Among the entries below, take the line with "destruct Hcok as [H1 Hpg" and the line with "intros Hok Hi", and output them and every line between them exactly, with nothing else.

[Records excerpted from a collection]
• • • •

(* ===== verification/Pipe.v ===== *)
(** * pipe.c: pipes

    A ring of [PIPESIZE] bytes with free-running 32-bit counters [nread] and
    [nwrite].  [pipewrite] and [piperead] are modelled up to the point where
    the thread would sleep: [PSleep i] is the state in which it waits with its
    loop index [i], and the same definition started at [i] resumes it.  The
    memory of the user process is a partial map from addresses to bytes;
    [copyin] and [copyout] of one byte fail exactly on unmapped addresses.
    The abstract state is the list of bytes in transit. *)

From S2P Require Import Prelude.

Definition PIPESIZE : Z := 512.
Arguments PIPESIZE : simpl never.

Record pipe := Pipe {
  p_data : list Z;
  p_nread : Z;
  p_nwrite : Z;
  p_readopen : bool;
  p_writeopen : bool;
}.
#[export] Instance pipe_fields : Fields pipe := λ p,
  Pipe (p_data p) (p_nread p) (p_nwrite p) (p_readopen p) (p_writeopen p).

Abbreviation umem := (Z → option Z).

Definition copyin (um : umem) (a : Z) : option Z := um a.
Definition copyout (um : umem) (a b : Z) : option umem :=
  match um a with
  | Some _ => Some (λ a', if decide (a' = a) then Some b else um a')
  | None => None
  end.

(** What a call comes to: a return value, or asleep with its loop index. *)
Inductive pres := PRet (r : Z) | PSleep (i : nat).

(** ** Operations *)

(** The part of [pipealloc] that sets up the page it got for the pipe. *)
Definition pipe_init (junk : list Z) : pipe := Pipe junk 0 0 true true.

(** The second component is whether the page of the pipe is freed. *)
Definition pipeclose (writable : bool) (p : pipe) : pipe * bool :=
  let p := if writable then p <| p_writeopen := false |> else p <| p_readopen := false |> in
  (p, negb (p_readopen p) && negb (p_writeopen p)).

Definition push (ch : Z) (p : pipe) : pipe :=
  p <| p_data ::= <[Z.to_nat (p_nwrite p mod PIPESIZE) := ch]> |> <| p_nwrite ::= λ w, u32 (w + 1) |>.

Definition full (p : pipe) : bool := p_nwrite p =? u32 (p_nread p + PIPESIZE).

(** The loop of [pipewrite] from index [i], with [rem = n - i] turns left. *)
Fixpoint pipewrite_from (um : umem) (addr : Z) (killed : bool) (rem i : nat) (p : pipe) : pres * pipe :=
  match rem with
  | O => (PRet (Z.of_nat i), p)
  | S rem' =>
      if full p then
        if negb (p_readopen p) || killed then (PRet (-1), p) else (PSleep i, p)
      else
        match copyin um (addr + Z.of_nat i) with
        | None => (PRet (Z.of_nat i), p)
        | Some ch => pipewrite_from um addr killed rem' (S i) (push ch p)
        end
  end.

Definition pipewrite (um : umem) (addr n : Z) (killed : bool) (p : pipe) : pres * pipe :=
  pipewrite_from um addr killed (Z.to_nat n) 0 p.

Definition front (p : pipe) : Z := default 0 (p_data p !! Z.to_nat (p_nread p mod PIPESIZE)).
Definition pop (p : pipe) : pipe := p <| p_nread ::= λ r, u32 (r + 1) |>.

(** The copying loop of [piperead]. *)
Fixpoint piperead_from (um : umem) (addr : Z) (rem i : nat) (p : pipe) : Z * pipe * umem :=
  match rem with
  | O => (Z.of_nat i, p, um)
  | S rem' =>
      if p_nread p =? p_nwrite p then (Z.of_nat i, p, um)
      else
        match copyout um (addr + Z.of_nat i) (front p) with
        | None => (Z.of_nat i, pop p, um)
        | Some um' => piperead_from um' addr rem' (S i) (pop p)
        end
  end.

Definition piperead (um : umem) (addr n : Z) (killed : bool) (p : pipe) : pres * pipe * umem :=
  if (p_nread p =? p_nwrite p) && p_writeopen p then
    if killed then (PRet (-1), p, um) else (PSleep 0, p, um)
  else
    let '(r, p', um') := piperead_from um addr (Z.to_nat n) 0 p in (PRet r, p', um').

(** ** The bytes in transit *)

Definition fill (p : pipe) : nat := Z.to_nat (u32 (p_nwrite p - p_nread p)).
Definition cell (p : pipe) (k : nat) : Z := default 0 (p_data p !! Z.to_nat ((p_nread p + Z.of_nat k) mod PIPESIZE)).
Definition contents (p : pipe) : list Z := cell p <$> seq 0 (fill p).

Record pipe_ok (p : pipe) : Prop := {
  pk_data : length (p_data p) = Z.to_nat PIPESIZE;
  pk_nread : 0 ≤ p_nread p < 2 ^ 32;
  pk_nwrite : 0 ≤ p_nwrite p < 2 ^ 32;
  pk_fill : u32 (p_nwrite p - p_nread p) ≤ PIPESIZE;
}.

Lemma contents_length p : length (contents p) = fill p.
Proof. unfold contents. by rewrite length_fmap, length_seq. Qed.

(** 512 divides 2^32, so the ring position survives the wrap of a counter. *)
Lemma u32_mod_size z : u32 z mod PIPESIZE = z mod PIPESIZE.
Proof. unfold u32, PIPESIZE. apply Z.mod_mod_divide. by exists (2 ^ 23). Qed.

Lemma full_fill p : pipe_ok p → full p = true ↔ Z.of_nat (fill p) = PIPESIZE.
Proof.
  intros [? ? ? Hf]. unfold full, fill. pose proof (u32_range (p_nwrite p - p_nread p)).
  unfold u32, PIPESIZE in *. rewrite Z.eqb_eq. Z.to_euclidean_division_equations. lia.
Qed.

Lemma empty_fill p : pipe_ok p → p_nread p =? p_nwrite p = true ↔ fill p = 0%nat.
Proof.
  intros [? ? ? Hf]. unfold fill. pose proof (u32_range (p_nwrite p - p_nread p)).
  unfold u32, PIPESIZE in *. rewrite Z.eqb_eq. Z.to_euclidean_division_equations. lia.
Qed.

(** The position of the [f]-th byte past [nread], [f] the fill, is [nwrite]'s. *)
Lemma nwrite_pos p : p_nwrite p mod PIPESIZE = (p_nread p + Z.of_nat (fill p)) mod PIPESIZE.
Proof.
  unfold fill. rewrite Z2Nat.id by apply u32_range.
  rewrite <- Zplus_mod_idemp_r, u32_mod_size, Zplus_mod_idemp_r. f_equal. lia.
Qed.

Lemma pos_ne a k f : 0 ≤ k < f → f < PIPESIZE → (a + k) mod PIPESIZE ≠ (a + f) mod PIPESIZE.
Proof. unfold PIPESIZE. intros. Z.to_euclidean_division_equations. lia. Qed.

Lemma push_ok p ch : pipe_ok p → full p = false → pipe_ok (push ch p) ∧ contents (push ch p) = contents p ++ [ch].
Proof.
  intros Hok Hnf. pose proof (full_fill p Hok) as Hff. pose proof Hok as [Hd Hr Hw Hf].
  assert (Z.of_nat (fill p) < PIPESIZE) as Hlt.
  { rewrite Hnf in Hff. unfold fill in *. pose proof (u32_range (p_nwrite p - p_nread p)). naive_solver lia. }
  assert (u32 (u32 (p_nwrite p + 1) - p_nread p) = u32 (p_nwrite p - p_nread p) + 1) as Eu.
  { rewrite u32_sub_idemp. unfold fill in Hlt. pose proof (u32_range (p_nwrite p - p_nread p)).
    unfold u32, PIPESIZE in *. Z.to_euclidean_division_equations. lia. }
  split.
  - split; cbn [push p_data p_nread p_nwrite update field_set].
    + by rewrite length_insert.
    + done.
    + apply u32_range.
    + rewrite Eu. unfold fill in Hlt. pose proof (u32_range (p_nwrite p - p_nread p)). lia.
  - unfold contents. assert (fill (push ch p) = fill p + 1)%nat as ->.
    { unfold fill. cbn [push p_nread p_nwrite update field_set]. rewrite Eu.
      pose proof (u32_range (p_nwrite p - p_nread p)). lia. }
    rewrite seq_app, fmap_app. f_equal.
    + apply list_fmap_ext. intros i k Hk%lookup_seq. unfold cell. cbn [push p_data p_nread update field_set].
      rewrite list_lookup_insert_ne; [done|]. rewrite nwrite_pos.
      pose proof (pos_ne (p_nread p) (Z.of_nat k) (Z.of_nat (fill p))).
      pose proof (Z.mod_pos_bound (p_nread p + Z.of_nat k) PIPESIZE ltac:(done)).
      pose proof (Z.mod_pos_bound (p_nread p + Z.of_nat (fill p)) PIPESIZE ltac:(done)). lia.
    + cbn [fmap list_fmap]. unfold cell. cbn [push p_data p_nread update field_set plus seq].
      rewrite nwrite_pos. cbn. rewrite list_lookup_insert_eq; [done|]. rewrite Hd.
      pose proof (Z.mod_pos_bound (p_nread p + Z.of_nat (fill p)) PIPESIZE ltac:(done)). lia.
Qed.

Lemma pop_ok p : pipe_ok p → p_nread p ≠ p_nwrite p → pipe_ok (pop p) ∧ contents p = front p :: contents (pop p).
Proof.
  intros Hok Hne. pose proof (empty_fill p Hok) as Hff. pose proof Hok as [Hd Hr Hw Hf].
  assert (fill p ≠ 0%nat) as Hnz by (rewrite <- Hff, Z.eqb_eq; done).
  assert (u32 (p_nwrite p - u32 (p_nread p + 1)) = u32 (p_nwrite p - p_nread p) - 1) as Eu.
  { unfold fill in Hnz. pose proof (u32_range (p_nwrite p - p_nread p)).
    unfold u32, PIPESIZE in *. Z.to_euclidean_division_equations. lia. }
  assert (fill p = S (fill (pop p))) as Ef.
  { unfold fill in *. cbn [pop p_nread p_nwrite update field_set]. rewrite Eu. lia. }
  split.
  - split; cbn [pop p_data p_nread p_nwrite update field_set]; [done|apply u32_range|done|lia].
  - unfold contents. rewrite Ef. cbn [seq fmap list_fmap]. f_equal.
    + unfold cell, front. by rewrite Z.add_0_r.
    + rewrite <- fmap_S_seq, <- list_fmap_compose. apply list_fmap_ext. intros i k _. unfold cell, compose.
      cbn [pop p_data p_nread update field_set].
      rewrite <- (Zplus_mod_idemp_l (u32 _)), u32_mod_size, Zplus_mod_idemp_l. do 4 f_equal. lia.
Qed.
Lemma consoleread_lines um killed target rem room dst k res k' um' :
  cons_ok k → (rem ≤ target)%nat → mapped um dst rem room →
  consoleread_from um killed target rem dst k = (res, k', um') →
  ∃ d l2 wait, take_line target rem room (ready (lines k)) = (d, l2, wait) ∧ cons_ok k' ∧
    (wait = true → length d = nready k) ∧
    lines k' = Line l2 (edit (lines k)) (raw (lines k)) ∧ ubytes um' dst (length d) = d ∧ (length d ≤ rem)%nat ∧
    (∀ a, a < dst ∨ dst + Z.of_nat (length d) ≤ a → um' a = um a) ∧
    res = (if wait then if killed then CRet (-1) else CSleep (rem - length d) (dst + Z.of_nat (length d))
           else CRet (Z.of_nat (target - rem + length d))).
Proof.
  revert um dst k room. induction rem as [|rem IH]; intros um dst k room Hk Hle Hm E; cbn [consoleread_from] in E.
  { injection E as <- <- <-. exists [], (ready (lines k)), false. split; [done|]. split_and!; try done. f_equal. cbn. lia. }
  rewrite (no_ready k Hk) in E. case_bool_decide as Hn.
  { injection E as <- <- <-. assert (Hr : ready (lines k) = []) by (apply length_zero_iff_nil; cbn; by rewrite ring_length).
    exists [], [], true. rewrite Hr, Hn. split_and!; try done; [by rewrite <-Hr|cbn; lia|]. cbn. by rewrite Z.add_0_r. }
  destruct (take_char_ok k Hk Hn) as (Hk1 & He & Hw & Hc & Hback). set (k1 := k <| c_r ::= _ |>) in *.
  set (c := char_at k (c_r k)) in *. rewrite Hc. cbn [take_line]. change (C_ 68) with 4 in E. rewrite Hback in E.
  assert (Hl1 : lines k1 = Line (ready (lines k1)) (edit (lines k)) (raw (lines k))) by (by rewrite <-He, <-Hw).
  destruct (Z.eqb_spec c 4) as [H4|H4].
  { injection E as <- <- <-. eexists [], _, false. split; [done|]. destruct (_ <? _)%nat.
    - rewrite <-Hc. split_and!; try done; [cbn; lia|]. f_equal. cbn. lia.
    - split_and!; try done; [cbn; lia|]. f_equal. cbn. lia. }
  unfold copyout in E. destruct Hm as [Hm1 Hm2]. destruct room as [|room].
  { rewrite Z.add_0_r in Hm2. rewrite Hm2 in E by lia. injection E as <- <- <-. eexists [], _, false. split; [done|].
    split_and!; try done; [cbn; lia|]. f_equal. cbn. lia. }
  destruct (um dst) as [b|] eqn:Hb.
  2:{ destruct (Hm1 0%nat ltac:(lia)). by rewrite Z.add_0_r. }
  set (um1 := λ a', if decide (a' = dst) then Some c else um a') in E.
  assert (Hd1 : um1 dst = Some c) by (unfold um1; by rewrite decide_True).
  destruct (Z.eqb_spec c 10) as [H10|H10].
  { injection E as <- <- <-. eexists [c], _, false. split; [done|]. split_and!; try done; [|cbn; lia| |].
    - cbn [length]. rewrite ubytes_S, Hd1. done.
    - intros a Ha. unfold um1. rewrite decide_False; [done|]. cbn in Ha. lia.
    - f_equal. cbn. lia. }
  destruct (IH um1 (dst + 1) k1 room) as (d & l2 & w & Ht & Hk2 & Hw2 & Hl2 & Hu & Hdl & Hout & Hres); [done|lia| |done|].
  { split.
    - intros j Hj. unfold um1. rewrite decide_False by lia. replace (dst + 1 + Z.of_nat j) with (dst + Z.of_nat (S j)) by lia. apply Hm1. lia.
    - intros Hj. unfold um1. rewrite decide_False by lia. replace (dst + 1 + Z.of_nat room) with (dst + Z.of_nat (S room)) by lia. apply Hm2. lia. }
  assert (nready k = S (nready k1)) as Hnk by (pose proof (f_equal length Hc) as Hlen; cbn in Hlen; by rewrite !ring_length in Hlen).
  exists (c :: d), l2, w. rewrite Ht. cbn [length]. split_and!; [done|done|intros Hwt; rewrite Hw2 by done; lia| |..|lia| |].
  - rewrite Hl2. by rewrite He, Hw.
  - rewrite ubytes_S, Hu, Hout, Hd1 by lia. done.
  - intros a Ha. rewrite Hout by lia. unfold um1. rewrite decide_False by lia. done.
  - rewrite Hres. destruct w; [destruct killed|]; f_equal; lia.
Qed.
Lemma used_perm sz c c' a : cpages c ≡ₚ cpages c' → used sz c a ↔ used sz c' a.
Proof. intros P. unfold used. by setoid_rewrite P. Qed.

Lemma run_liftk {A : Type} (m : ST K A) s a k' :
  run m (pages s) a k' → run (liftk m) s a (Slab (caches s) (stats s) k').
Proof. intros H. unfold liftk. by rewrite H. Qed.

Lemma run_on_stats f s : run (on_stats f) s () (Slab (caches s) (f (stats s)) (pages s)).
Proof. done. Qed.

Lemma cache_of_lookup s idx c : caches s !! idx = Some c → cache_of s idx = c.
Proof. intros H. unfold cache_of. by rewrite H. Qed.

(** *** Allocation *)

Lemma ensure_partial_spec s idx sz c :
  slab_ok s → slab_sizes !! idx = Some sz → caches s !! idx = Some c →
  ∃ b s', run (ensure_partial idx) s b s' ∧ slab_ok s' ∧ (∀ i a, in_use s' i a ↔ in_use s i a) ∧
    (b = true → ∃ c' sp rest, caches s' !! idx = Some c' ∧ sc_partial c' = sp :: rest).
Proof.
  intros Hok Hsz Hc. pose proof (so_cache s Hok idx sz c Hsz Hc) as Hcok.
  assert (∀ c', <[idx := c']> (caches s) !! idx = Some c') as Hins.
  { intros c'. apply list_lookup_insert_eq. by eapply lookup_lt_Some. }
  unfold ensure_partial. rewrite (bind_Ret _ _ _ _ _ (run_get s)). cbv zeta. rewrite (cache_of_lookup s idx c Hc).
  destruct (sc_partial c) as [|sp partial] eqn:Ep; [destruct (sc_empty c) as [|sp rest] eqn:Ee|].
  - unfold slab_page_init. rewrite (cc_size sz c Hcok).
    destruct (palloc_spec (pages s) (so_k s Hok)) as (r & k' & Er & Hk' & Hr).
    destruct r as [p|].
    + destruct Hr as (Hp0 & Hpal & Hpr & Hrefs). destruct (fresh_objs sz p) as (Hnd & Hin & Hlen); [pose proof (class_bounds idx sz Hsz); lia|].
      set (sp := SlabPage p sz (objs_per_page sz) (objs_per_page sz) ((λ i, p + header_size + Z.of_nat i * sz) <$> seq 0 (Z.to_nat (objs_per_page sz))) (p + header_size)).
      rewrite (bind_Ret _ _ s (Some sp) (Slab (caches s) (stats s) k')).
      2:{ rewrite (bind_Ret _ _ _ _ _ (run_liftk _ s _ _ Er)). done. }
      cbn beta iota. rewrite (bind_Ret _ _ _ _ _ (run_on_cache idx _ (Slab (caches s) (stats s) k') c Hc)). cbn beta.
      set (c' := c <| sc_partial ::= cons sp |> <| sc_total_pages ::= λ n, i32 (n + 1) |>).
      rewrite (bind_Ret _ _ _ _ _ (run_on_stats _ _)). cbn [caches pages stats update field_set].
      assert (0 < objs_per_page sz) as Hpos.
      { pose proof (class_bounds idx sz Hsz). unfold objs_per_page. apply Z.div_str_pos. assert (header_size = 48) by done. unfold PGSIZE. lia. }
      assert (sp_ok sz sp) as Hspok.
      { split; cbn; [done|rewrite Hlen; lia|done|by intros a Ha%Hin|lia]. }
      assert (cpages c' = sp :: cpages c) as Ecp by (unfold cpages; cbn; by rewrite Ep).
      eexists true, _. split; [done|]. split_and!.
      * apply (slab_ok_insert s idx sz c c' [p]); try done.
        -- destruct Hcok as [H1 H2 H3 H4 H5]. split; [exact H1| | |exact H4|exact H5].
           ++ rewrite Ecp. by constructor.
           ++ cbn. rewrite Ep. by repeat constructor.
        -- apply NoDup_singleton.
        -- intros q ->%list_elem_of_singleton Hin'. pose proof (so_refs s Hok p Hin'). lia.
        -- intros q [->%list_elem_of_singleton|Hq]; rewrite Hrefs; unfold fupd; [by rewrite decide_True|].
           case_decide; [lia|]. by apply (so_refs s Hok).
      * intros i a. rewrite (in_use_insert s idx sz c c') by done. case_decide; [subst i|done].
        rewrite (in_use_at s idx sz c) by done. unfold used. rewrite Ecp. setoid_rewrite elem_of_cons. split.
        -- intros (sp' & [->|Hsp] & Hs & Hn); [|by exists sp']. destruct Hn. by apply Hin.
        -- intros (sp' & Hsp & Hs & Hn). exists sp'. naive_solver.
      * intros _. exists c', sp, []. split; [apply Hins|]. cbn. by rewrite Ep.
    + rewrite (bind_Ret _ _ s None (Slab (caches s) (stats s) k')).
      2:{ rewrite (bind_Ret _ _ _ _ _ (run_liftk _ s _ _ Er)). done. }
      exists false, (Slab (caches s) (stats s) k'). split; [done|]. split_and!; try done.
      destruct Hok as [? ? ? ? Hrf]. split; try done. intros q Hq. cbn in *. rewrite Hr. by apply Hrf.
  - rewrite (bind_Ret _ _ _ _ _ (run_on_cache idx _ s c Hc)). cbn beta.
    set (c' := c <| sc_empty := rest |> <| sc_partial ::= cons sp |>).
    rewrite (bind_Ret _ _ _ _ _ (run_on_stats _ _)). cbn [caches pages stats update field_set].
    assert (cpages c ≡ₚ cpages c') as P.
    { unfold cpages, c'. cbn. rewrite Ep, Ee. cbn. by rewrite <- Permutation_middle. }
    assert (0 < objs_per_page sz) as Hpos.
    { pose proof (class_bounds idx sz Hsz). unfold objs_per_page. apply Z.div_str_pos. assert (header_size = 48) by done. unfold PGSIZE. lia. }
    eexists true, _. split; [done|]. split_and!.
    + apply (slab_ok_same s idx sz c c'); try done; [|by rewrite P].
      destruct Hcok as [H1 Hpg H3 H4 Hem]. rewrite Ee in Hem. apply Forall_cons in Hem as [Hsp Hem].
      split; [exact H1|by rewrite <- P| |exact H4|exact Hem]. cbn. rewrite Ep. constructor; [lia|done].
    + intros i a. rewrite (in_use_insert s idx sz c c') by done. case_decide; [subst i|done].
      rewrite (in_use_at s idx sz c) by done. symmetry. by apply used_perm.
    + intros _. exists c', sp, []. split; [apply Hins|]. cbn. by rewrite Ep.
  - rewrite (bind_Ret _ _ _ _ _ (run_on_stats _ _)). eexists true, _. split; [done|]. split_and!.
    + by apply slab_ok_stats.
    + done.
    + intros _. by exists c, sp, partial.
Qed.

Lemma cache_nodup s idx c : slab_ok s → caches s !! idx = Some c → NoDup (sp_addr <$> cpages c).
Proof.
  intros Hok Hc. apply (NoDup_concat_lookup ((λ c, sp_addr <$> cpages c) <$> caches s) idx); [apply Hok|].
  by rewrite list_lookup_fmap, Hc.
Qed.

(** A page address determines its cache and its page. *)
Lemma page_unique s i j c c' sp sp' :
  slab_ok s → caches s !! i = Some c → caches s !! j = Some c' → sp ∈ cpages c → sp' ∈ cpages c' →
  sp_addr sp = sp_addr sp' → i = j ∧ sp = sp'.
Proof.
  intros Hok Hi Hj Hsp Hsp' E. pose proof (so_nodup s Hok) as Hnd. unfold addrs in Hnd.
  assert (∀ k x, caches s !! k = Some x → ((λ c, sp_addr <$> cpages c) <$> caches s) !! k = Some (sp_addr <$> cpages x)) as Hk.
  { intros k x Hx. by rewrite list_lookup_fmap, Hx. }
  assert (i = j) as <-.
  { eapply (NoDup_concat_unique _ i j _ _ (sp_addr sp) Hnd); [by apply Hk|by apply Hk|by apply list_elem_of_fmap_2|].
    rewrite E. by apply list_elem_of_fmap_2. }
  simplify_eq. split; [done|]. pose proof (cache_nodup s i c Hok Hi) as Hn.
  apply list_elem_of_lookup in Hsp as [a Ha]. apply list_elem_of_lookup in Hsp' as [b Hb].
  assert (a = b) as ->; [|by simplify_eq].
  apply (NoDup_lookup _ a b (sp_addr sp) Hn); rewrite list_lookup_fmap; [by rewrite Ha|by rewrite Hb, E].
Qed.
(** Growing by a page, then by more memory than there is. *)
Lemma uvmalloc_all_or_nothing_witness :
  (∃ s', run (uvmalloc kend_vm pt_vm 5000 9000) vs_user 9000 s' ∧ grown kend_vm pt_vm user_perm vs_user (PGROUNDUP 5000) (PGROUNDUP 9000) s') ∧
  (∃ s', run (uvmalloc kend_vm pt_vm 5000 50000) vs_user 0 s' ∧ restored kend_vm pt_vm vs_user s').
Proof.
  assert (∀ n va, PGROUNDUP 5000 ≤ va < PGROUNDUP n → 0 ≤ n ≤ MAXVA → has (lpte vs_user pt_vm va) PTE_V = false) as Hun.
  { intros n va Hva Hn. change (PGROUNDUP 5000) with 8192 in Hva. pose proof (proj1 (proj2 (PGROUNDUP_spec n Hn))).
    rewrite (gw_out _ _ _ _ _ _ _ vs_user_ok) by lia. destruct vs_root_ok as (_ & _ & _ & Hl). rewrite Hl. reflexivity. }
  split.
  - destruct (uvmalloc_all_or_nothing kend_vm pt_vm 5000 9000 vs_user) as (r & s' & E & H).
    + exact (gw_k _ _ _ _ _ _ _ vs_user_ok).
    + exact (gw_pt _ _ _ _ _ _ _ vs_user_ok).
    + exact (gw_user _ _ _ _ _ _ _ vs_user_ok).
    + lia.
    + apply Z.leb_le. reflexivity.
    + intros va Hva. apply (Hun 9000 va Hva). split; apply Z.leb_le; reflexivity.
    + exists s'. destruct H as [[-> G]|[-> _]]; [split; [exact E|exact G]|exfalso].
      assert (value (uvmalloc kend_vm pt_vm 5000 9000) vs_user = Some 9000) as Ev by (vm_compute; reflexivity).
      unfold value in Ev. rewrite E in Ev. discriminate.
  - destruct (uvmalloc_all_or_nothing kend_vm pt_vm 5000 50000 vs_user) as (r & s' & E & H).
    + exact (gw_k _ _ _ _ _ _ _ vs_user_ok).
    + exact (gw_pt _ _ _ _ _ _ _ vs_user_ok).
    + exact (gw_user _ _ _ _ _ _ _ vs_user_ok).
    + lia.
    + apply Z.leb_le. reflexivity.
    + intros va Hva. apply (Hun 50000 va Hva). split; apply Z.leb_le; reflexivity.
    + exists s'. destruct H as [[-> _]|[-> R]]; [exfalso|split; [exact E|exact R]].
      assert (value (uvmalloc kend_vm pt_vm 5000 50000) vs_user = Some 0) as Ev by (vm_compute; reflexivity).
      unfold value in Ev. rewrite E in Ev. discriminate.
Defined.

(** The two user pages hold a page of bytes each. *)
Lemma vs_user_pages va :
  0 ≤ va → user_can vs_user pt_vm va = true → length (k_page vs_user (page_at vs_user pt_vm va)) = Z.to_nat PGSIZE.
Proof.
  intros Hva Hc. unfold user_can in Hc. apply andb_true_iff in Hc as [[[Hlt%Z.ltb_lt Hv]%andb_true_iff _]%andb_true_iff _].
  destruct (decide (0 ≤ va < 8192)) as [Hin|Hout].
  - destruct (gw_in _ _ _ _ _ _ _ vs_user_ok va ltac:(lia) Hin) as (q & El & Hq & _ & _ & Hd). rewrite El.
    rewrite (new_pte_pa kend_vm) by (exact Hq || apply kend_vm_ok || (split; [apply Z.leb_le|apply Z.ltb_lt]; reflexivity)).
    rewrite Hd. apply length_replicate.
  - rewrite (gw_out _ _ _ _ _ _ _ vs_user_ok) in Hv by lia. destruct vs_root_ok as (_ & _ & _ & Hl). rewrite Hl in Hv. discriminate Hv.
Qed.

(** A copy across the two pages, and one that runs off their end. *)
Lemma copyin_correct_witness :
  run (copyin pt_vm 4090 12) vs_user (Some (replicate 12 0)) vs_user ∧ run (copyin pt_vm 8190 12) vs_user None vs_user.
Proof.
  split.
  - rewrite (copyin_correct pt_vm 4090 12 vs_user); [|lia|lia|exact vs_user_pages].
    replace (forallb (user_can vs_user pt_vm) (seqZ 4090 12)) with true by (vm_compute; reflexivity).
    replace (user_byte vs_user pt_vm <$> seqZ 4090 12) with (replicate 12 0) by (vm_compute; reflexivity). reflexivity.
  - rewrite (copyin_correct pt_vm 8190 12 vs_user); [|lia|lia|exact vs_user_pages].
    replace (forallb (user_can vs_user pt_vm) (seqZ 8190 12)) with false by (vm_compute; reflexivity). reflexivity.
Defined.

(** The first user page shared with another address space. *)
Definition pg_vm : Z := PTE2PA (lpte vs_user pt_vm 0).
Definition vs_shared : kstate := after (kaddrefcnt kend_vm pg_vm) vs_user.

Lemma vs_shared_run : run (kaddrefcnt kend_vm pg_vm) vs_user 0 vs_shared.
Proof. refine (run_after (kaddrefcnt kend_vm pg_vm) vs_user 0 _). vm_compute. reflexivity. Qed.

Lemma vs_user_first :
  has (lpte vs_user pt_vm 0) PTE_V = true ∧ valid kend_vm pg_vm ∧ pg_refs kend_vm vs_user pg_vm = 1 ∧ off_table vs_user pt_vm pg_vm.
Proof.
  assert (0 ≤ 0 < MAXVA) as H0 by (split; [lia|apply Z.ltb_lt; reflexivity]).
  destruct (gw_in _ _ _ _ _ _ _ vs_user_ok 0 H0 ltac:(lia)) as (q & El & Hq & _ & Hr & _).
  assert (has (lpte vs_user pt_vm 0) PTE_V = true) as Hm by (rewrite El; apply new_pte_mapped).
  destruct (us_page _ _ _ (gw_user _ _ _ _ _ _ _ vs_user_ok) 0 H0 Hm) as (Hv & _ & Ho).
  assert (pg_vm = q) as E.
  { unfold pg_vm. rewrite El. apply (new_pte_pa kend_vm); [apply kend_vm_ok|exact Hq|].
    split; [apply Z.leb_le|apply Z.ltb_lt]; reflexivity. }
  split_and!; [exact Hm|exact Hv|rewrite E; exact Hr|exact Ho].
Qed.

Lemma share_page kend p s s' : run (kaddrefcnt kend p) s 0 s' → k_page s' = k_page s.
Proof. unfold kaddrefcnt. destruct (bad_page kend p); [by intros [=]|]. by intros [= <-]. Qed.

• • • •

▶ Answer area:
      destruct Hcok as [H1 Hpg H3 H4 Hem]. rewrite Ee in Hem. apply Forall_cons in Hem as [Hsp Hem].
      split; [exact H1|by rewrite <- P| |exact H4|exact Hem]. cbn. rewrite Ep. constructor; [lia|done].
    + intros i a. rewrite (in_use_insert s idx sz c c') by done. case_decide; [subst i|done].
      rewrite (in_use_at s idx sz c) by done. symmetry. by apply used_perm.
    + intros _. exists c', sp, []. split; [apply Hins|]. cbn. by rewrite Ep.
  - rewrite (bind_Ret _ _ _ _ _ (run_on_stats _ _)). eexists true, _. split; [done|]. split_and!.
    + by apply slab_ok_stats.
    + done.
    + intros _. by exists c, sp, partial.
Qed.

Lemma cache_nodup s idx c : slab_ok s → caches s !! idx = Some c → NoDup (sp_addr <$> cpages c).
Proof.
  intros Hok Hc. apply (NoDup_concat_lookup ((λ c, sp_addr <$> cpages c) <$> caches s) idx); [apply Hok|].
  by rewrite list_lookup_fmap, Hc.
Qed.

(** A page address determines its cache and its page. *)
Lemma page_unique s i j c c' sp sp' :
  slab_ok s → caches s !! i = Some c → caches s !! j = Some c' → sp ∈ cpages c → sp' ∈ cpages c' →
  sp_addr sp = sp_addr sp' → i = j ∧ sp = sp'.
Proof.
  intros Hok Hi Hj Hsp Hsp' E. pose proof (so_nodup s Hok) as Hnd. unfold addrs in Hnd.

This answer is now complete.